=== GIVEN DATA ===

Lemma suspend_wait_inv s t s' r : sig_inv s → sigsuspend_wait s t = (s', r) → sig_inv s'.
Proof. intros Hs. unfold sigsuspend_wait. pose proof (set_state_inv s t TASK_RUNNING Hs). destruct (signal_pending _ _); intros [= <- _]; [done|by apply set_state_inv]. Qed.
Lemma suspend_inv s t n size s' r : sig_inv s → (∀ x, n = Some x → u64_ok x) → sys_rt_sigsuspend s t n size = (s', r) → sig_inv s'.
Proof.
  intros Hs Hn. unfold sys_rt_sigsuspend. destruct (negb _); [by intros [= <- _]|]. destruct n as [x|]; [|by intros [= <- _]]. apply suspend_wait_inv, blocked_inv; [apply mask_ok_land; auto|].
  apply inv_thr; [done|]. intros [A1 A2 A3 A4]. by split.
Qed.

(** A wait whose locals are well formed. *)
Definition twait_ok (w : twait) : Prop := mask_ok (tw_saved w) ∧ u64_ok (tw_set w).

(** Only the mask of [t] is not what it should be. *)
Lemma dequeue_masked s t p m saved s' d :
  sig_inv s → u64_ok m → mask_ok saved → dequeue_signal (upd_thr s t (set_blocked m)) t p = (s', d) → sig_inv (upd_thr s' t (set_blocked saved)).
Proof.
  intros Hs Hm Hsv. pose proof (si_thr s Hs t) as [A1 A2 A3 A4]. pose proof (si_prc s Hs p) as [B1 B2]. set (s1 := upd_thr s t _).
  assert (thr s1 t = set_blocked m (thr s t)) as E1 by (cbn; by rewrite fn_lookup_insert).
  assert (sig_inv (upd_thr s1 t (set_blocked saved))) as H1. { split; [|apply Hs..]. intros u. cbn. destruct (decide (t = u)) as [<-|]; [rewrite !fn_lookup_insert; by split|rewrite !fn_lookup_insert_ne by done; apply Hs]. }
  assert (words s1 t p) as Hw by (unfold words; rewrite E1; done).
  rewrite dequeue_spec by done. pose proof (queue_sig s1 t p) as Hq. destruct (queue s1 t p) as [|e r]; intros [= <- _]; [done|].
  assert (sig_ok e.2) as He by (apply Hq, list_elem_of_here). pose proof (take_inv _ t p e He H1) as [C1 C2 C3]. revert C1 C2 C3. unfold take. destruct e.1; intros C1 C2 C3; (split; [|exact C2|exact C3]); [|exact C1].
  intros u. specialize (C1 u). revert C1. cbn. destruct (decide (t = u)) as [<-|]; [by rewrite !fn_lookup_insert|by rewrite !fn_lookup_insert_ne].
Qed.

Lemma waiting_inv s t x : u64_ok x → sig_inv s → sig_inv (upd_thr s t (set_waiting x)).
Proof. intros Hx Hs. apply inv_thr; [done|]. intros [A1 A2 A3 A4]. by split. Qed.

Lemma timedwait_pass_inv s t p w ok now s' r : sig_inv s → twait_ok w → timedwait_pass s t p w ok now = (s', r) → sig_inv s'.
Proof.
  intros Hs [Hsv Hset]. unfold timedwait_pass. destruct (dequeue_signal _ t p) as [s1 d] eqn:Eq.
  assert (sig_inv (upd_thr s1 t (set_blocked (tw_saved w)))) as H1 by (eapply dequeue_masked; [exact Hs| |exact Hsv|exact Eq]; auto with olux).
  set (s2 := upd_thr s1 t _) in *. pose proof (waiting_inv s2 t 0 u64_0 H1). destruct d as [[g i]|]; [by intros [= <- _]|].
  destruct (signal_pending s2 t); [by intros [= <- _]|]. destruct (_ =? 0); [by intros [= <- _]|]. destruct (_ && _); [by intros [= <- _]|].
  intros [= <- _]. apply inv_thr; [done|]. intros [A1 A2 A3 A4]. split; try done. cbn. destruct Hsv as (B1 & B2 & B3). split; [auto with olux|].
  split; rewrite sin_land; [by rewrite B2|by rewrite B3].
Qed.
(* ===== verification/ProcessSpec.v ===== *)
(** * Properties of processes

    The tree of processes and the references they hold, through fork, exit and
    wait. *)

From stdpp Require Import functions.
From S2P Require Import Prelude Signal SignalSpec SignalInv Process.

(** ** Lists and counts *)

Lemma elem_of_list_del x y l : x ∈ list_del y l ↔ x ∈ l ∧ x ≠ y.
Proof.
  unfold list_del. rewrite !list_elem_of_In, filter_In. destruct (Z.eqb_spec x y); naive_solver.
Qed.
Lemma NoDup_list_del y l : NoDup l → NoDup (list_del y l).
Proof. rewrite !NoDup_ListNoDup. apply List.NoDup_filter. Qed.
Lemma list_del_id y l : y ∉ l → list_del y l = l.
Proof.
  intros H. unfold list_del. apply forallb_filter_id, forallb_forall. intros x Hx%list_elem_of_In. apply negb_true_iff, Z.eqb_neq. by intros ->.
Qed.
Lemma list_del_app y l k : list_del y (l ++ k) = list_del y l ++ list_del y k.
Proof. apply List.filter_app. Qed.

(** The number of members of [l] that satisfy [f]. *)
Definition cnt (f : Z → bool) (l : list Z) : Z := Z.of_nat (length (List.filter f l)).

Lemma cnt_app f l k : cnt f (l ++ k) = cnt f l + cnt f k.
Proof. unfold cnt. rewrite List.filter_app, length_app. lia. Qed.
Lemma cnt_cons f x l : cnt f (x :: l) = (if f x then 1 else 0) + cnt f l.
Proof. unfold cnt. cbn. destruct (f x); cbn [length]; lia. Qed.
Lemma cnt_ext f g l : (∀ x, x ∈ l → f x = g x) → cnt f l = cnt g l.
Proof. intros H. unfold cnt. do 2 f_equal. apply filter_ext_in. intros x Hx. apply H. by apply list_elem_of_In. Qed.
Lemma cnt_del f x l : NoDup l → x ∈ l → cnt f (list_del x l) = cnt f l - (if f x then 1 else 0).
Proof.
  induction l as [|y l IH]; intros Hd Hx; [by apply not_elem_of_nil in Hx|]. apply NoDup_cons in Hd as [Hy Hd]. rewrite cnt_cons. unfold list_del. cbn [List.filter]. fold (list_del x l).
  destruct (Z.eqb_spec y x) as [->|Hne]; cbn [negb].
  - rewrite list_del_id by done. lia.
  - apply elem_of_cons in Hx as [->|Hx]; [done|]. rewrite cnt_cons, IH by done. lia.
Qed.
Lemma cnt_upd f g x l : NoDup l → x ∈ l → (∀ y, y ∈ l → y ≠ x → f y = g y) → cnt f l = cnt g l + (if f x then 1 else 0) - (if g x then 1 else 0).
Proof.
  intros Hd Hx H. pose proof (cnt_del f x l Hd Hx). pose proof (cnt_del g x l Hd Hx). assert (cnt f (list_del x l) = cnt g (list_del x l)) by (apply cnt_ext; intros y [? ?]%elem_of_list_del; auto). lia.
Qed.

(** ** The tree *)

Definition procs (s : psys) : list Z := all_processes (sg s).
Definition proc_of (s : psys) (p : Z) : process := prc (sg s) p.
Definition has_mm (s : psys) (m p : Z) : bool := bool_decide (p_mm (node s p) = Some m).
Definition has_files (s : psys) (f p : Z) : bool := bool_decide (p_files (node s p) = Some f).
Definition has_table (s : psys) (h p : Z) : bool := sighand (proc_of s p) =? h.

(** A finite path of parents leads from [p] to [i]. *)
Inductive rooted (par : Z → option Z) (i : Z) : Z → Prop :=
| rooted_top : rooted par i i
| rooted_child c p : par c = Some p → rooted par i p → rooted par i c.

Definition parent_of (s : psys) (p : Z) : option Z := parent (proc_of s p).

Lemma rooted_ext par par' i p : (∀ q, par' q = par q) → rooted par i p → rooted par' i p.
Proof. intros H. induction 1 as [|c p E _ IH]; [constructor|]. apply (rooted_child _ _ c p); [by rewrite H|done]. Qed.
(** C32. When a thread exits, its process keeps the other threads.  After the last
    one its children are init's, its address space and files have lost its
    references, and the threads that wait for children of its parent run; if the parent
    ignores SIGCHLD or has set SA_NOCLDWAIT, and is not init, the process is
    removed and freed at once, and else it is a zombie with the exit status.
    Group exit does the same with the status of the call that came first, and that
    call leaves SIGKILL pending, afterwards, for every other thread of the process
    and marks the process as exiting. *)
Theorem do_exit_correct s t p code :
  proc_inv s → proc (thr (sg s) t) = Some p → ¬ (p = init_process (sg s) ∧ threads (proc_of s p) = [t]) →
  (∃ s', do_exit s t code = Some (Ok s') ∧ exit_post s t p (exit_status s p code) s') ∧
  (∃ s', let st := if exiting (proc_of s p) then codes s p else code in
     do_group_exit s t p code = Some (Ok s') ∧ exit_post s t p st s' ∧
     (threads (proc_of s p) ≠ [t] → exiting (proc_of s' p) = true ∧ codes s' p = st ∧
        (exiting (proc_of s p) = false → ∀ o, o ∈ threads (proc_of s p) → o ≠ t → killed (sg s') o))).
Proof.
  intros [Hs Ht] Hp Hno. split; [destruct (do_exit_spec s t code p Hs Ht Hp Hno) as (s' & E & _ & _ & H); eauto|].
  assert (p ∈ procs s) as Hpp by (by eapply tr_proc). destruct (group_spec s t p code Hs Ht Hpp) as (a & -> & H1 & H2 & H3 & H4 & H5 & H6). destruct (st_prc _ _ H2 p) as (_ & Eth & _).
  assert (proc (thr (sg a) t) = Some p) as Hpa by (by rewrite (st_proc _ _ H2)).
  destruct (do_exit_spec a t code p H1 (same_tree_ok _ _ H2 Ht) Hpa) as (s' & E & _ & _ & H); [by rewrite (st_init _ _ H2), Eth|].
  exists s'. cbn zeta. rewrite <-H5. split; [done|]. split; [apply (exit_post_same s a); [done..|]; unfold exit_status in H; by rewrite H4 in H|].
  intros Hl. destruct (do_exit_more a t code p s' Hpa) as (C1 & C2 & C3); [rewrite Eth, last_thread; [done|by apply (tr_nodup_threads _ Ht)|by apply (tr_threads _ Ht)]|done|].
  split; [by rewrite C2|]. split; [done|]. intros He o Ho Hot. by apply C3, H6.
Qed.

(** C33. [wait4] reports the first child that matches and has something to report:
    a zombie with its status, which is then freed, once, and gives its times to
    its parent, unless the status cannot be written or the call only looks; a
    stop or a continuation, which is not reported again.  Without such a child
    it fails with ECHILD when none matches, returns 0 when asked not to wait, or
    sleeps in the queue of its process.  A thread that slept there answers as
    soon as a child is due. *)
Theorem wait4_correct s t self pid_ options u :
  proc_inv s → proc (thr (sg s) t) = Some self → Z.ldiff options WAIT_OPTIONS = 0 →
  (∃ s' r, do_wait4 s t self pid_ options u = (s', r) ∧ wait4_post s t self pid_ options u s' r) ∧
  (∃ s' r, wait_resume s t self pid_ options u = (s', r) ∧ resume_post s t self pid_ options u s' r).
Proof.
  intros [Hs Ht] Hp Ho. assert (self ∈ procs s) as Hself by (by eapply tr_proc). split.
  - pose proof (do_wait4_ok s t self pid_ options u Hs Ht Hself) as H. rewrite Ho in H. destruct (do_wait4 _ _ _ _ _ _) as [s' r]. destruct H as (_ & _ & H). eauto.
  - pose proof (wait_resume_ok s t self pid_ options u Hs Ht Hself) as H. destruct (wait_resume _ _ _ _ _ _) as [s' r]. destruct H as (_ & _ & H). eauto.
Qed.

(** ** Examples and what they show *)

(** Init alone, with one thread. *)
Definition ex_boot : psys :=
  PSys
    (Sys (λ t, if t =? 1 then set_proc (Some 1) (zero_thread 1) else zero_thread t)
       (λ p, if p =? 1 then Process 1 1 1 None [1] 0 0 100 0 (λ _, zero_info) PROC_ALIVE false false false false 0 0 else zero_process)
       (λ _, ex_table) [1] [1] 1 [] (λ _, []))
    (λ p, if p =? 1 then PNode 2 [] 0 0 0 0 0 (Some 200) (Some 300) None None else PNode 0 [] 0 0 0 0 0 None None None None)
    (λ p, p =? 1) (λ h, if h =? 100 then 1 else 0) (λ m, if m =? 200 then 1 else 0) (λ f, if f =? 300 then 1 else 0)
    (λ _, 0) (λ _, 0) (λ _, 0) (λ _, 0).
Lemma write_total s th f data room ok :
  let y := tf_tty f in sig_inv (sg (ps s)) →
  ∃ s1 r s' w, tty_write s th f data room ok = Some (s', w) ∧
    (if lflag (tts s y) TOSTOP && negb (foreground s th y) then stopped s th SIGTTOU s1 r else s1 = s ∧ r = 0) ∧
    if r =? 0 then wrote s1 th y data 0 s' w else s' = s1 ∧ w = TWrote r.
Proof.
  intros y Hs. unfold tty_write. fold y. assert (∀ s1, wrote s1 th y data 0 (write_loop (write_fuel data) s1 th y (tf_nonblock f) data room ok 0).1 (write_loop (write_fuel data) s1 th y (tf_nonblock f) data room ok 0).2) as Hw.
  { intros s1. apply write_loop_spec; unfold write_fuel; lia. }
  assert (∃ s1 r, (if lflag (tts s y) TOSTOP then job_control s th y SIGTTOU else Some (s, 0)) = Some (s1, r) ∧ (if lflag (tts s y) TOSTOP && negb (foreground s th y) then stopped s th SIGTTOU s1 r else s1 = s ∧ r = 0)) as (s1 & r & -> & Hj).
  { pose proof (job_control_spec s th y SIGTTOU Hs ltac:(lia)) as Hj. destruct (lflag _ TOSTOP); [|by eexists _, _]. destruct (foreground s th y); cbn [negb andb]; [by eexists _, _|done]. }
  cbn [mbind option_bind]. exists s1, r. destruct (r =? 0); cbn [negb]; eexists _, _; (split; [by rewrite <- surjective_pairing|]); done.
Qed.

===

- _ABOUT THIS EXERCISE_
Set down exactly, and only, the lines from the one containing "if r =? 0 then" to the final line of the data.

- _YOUR RESPONSE_
    if r =? 0 then wrote s1 th y data 0 s' w else s' = s1 ∧ w = TWrote r.
Proof.
  intros y Hs. unfold tty_write. fold y. assert (∀ s1, wrote s1 th y data 0 (write_loop (write_fuel data) s1 th y (tf_nonblock f) data room ok 0).1 (write_loop (write_fuel data) s1 th y (tf_nonblock f) data room ok 0).2) as Hw.
  { intros s1. apply write_loop_spec; unfold write_fuel; lia. }
  assert (∃ s1 r, (if lflag (tts s y) TOSTOP then job_control s th y SIGTTOU else Some (s, 0)) = Some (s1, r) ∧ (if lflag (tts s y) TOSTOP && negb (foreground s th y) then stopped s th SIGTTOU s1 r else s1 = s ∧ r = 0)) as (s1 & r & -> & Hj).
  { pose proof (job_control_spec s th y SIGTTOU Hs ltac:(lia)) as Hj. destruct (lflag _ TOSTOP); [|by eexists _, _]. destruct (foreground s th y); cbn [negb andb]; [by eexists _, _|done]. }
  cbn [mbind option_bind]. exists s1, r. destruct (r =? 0); cbn [negb]; eexists _, _; (split; [by rewrite <- surjective_pairing|]); done.
Qed.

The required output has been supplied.